Narrar um caso de tromboses esplâncnicas que levaram ao diagnóstico de hemoglobinúria paroxística noturna (HPN) em um paciente sem evidências laboratoriais de hemólise.
Relato de casoTrata-se de um homem de 63 anos, com diagnóstico de lúpus sistêmico (LES) desde 2017, em uso de hidroxicloroquina e sem sinais de atividade de doença. Em 2021, 3 dias após receber a vacina Covishield®, apresentou prostração, dor abdominal e icterícia. Foi diagnosticado com trombose de veias hepáticas e síndrome de Budd-Chiari, e tratado com rivaroxabana após a alta hospitalar. Em 2023, ao ser admitido em nosso serviço, exibia ascite refratária e os exames de imagem mostravam trombose de veias mesentérica e porta com transformação cavernomatosa, varizes de esôfago, esplenomegalia e alterações hepáticas perfusionais. Exames laboratoriais: Hb 12,9 g/dL, leucometria 7650/mm3, plaquetas 116.000/mm3, reticulócitos 90.000/mm3, creatinina 1 mg/dL, LDH 192 (120-246 U/L), bilirrubina indireta 0,6 mg/dL, haptoglobina 105 (40-280 mg/dL), TGO 30 U/L, TGP 48 U/L, FA 423 (27-100 U/L), GGT 367 (7-40 U/L) e Coombs direto negativo. Quando diretamente questionado, o paciente referia episódios de disfagia, dor torácica inespecífica, fadiga e disfunção erétil; negava transfusões. A pesquisa de trombofilias hereditárias e síndrome antifosfolípide resultou negativa. A citometria de fluxo não evidenciou perda da expressão do antígeno CD59 nas hemácias, mas perda total do CD24 em 93,3% dos neutrófilos e do CD14 em 87,5% dos monócitos. O exame foi repetido em outro laboratório e manteve a discrepância na mensuração dos clones entre as linhagens (HPN tipo II em 8,3% das hemácias e tipo III em 0,8%; perda de CD157 e FLAER em 92% dos neutrófilos e em 89,9% dos monócitos), confirmando o diagnóstico de HPN. O paciente mantém uso de varfarina, paracenteses semanais e aguarda a realização de shunt intra-hepático para tratamento da hipertensão portal e a liberação de eculizumab pelo SUS.
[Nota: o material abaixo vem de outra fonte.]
(* ===== verification/Walk.v ===== *)
(** * The single-path walk

    Model of [execute_graph] of [crates/octos-pipeline/src/executor.rs]: the loop that
    runs one node after the other, follows the edge [select_next_edge] picks, jumps to the
    convergence node after a fan-out, skips the nodes of a checkpoint and consults the
    guards.  A round of the loop is [walk_step]; [walk_loop] iterates it with a fuel
    ([None] when it runs out: the source loop has no bound of its own). *)

From S2P Require Import Prelude RustStr RustNum Fidelity Graph Condition Validate Host Dispatch.
From S2P Require Import Dag Guard Checkpoint Fanout.

(** The mutable locals of the loop.  [resume_skip] and the start time are fixed. *)
Record WalkState := {
  ws_current : string;
  ws_completed : gmap string NodeOutcome;
  ws_summaries : list NodeSummary;
  ws_total_tokens : TokenUsage;
  ws_node_costs : list NodeCost;
  ws_node_task_ids : gmap string string;
  ws_parallel_executed : gset string;
  ws_visit_counts : gmap string Z;
  ws_fanout_dispatched : Z
}.

Definition WalkState_init (start_node : string) : WalkState :=
  {| ws_current := start_node; ws_completed := ∅; ws_summaries := [];
     ws_total_tokens := TokenUsage_default; ws_node_costs := []; ws_node_task_ids := ∅;
     ws_parallel_executed := ∅; ws_visit_counts := ∅; ws_fanout_dispatched := 0 |}.

Definition set_current (st : WalkState) (id : string) : WalkState :=
  {| ws_current := id; ws_completed := ws_completed st; ws_summaries := ws_summaries st;
     ws_total_tokens := ws_total_tokens st; ws_node_costs := ws_node_costs st;
     ws_node_task_ids := ws_node_task_ids st; ws_parallel_executed := ws_parallel_executed st;
     ws_visit_counts := ws_visit_counts st; ws_fanout_dispatched := ws_fanout_dispatched st |}.

(** [summaries.push(s); completed.insert(current, o)]. *)
Definition record_outcome (st : WalkState) (s : NodeSummary) (o : NodeOutcome) : WalkState :=
  {| ws_current := ws_current st; ws_completed := <[ws_current st := o]> (ws_completed st);
     ws_summaries := ws_summaries st ++ [s];
     ws_total_tokens := ws_total_tokens st; ws_node_costs := ws_node_costs st;
     ws_node_task_ids := ws_node_task_ids st; ws_parallel_executed := ws_parallel_executed st;
     ws_visit_counts := ws_visit_counts st; ws_fanout_dispatched := ws_fanout_dispatched st |}.

Definition count_visit (st : WalkState) : WalkState :=
  {| ws_current := ws_current st; ws_completed := ws_completed st; ws_summaries := ws_summaries st;
     ws_total_tokens := ws_total_tokens st; ws_node_costs := ws_node_costs st;
     ws_node_task_ids := ws_node_task_ids st; ws_parallel_executed := ws_parallel_executed st;
     ws_visit_counts :=
       <[ws_current st := usize_saturating_add (default 0%Z (ws_visit_counts st !! ws_current st)) 1]>
         (ws_visit_counts st);
     ws_fanout_dispatched := ws_fanout_dispatched st |}.

Definition spend (st : WalkState) (used : TokenUsage) : WalkState :=
  {| ws_current := ws_current st; ws_completed := ws_completed st; ws_summaries := ws_summaries st;
     ws_total_tokens := add_tokens (ws_total_tokens st) used; ws_node_costs := ws_node_costs st;
     ws_node_task_ids := ws_node_task_ids st; ws_parallel_executed := ws_parallel_executed st;
     ws_visit_counts := ws_visit_counts st; ws_fanout_dispatched := ws_fanout_dispatched st |}.

Definition push_cost (st : WalkState) (c : NodeCost) : WalkState :=
  {| ws_current := ws_current st; ws_completed := ws_completed st; ws_summaries := ws_summaries st;
     ws_total_tokens := ws_total_tokens st; ws_node_costs := ws_node_costs st ++ [c];
     ws_node_task_ids := ws_node_task_ids st; ws_parallel_executed := ws_parallel_executed st;
     ws_visit_counts := ws_visit_counts st; ws_fanout_dispatched := ws_fanout_dispatched st |}.

Definition remember_task (st : WalkState) (node_id : string) (task : option string) : WalkState :=
  {| ws_current := ws_current st; ws_completed := ws_completed st; ws_summaries := ws_summaries st;
     ws_total_tokens := ws_total_tokens st; ws_node_costs := ws_node_costs st;
     ws_node_task_ids := match task with
                         | Some id => <[node_id := id]> (ws_node_task_ids st)
                         | None => ws_node_task_ids st
                         end;
     ws_parallel_executed := ws_parallel_executed st;
     ws_visit_counts := ws_visit_counts st; ws_fanout_dispatched := ws_fanout_dispatched st |}.

(** The results of [n] dispatched workers; those of a static fan-out are also marked as
    executed. *)
Definition merge_fanout (st : WalkState) (static : bool) (n : nat) (wr : WorkerResults) : WalkState :=
  {| ws_current := ws_current st;
     ws_completed := foldl (fun m '(id, o) => <[id := o]> m) (ws_completed st) (wr_outcomes wr);
     ws_summaries := ws_summaries st ++ wr_summaries wr;
     ws_total_tokens := add_tokens (ws_total_tokens st) (wr_tokens wr);
     ws_node_costs := ws_node_costs st; ws_node_task_ids := ws_node_task_ids st;
     ws_parallel_executed :=
       if static then ws_parallel_executed st ∪ list_to_set (wr_outcomes wr).*1
       else ws_parallel_executed st;
     ws_visit_counts := ws_visit_counts st;
     ws_fanout_dispatched := usize_saturating_add (ws_fanout_dispatched st) (Z.of_nat n) |}.

Definition walk_result (st : WalkState) (success : bool) (output : string) (files : list string)
  : PipelineResult :=
  {| pr_output := output; pr_success := success; pr_token_usage := ws_total_tokens st;
     pr_node_summaries := ws_summaries st; pr_files_modified := files;
     pr_node_costs := ws_node_costs st |}.

(** ** Inputs of a node *)

Definition predecessors (g : PipelineGraph) (id : string) : list string :=
  pe_source <$> filter (fun e => pe_target e = id) (pg_edges g).

Definition walk_context (rc : DagRunCtx) (st : WalkState) : HandlerContext :=
  let preds := predecessors (rc_graph rc) (ws_current st) in
  let outcomes := omap (fun p => ws_completed st !! p) preds in
  {| hc_input := if decide (preds = []) then rc_user_input rc
                 else String.concat SEPARATOR (no_content <$> outcomes);
     hc_completed := ws_completed st;
     hc_predecessor_outcomes := outcomes |}.

Definition walk_summary (id label : string) (model : option string)
    (usage : TokenUsage) (ms : Z) (success : bool) : NodeSummary :=
  {| ns_node_id := id; ns_label := label; ns_model := model; ns_token_usage := usage;
     ns_duration_ms := ms; ns_success := success |}.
DiscussãoA HPN é uma rara condição hematológica que cursa com hemólise e eventos trombóticos, que são a ocorrência inicial em cerca de 10% dos pacientes. A tendência trombótica é provavelmente multifatorial, incluindo a hemólise intravascular e maior ativação das plaquetas GPI-deficientes, mais susceptíveis a ataques do sistema complemento. No caso descrito, tanto o LES quanto a vacinação podem ter atuado como fatores ativadores do complemento. Por muito tempo acreditou-se que pacientes com sintomas hemolíticos clássicos eram os mais propensos a tromboses. Essa premissa foi utilizada na elaboração do protocolo clínico do Ministério da Saúde para tratamento da HPN de alta atividade. Entretanto, estudos mais recentes têm mostrado que a presença de clones > 50% em granulócitos são fortes preditores de trombose, mesmo com baixos níveis de hemólise, mas ainda não existem diretrizes para o uso de inibidores de complemento nesse subconjunto de pacientes a despeito da alta morbimortalidade associada aos eventos trombóticos na HPN.
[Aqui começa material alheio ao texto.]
Lemma abort_ok st st2 u output files :
  books st u st2 -> step_ok st (inr (walk_result st2 false output files)).
Proof. intros Hb. exists st2, false, files. split; [done|]. eauto. Qed.

Lemma skip_executed_ok st node (w : W) r w' :
  pg_nodes g !! ws_current st = Some node -> ws_current st ∈ ws_parallel_executed st ->
  skip_executed g st w = (Val r, w') -> step_ok st r.
Proof.
  intros Hn Hp Hs. unfold skip_executed in Hs. inv_io.
  match goal with H : of_option ?x = Val ?y |- _ => rename y into o; destruct x as [o'|] eqn:Ho; [injection H as ->|done] end.
  eapply follow_edge_ok; [done|by apply body_executed| |done].
  by intros ?%bool_decide_eq_true.
Qed.

(** The current node recorded after mere book-keeping. *)
Lemma body_record st st1 s o u :
  ws_current st ∉ ws_parallel_executed st -> books st u st1 -> ns_token_usage s = u ->
  ns_success s = bool_decide (no_status o = Pass) ->
  round_body g (fanout_cap wh) st (record_outcome st1 s o) o None.
Proof. intros Hp Hb <- Hs. by apply body_single. Qed.

Lemma skip_resumed_ok st node (w : W) r w' :
  pg_nodes g !! ws_current st = Some node -> ws_current st ∉ ws_parallel_executed st ->
  skip_resumed g st node w = (Val r, w') -> step_ok st r.
Proof.
  intros Hn Hp Hs. unfold skip_resumed in Hs.
  refine (follow_edge_ok _ _ _ _ _ _ _ _ _ Hn _ _ Hs); [|done].
  eapply body_record; [done|apply books_refl|done..].
Qed.

Lemma skip_guarded_ok st node reason (w : W) r w' :
  pg_nodes g !! ws_current st = Some node -> ws_current st ∉ ws_parallel_executed st ->
  skip_guarded g (count_visit st) node reason w = (Val r, w') -> step_ok st r.
Proof.
  intros Hn Hp Hs. unfold skip_guarded in Hs.
  refine (follow_edge_ok _ _ _ _ _ _ _ _ _ Hn _ _ Hs); [|done].
  eapply body_record; [done|apply books_visit|done..].
Qed.

Lemma queue_workers_length {A} (prep : A -> io W (FanoutWorker W * option f64)) items held w ws held' w' :
  queue_workers wh prep items held w = (Val (ws, held'), w') -> length ws = length items.
Proof.
  revert held w ws; induction items as [|a items IH]; intros held w ws Hq; cbn in Hq; inv_io;
    [by simplify_eq|].
  match goal with H : dropping _ _ _ = (Val ?x, _) |- _ => destruct x as [fo rv] end.
  cbn beta iota in Hq. inv_io.
  match goal with H : queue_workers _ _ _ _ _ = (Val ?x, _) |- _ => destruct x as [ws1 held1] end.
  cbn beta iota in Hq. inv_io. simplify_eq/=. f_equal. by eapply IH.
Qed.

Lemma run_workers_results {A} (prep : A -> io W (FanoutWorker W * option f64)) items w wr w' :
  run_workers wh prep items w = (Val wr, w') ->
  exists resolve results, wr = process_worker_results resolve results /\ length results = length items.
Proof.
  intros Hr. unfold run_workers in Hr. inv_io.
  match goal with H : queue_workers _ _ _ _ _ = (Val ?q, _) |- _ => rename H into Hq; destruct q as [ws held] end.
  cbn beta iota in Hr. inv_io.
  match goal with H : dropping _ _ _ = (Val ?x, _) |- _ => rename H into Hj; rename x into rs end.
  eexists _, _. split; [done|]. unfold worker_results. rewrite length_zip_with.
  apply queue_workers_length in Hq.
  unfold dropping in Hj. destruct (wh_join_all wh ws _) as [f w0] eqn:Hjoin.
  destruct f; simplify_eq. apply join_length in Hjoin. lia.
Qed.

Lemma finish_fanout_ok st st1 node (static : bool) converge_id kind usage ms n wr resolve results :
  pg_nodes g !! ws_current st = Some node -> ws_current st ∉ ws_parallel_executed st ->
  pn_handler node = (if static then Parallel else DynamicParallel) ->
  pn_converge node = Some converge_id -> books st usage st1 ->
  within_cap (fanout_cap wh) st (length results) -> wr = process_worker_results resolve results ->
  step_ok st (finish_fanout (merge_fanout st1 static (length results) wr) node converge_id kind
                usage ms n wr).
Proof.
  intros Hn Hp Hh Hconv Hb Hcap ->. unfold finish_fanout.
  set (s := walk_summary _ _ _ _ _ _). set (o := Build_NodeOutcome _ _ _ _ _).
  assert (Hbody : round_body g (fanout_cap wh) st
    (record_outcome (merge_fanout st1 static (length results) (process_worker_results resolve results)) s o)
    o (Some converge_id)) by (by eapply body_fanout).
  destruct (bool_decide _ && _).
  - exists (record_outcome (merge_fanout st1 static (length results) (process_worker_results resolve results)) s o),
      false, []. split; [done|]. right. by exists o, (Some converge_id).
  - split; [by eexists|]. eexists _, o, (Some converge_id), converge_id. by split_and!.
Qed.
ConclusãoA hemólise intravascular pode estar associada a eventos trombóticos, mas fatores plaquetários e leucocitários parecem ter um papel mais importante que o previamente reconhecido no mecanismo da trombose na HPN. Estudos são necessários para avaliar as indicações dos inibidores do complemento em pacientes com grandes clones de HPN e poucas evidências de hemólise.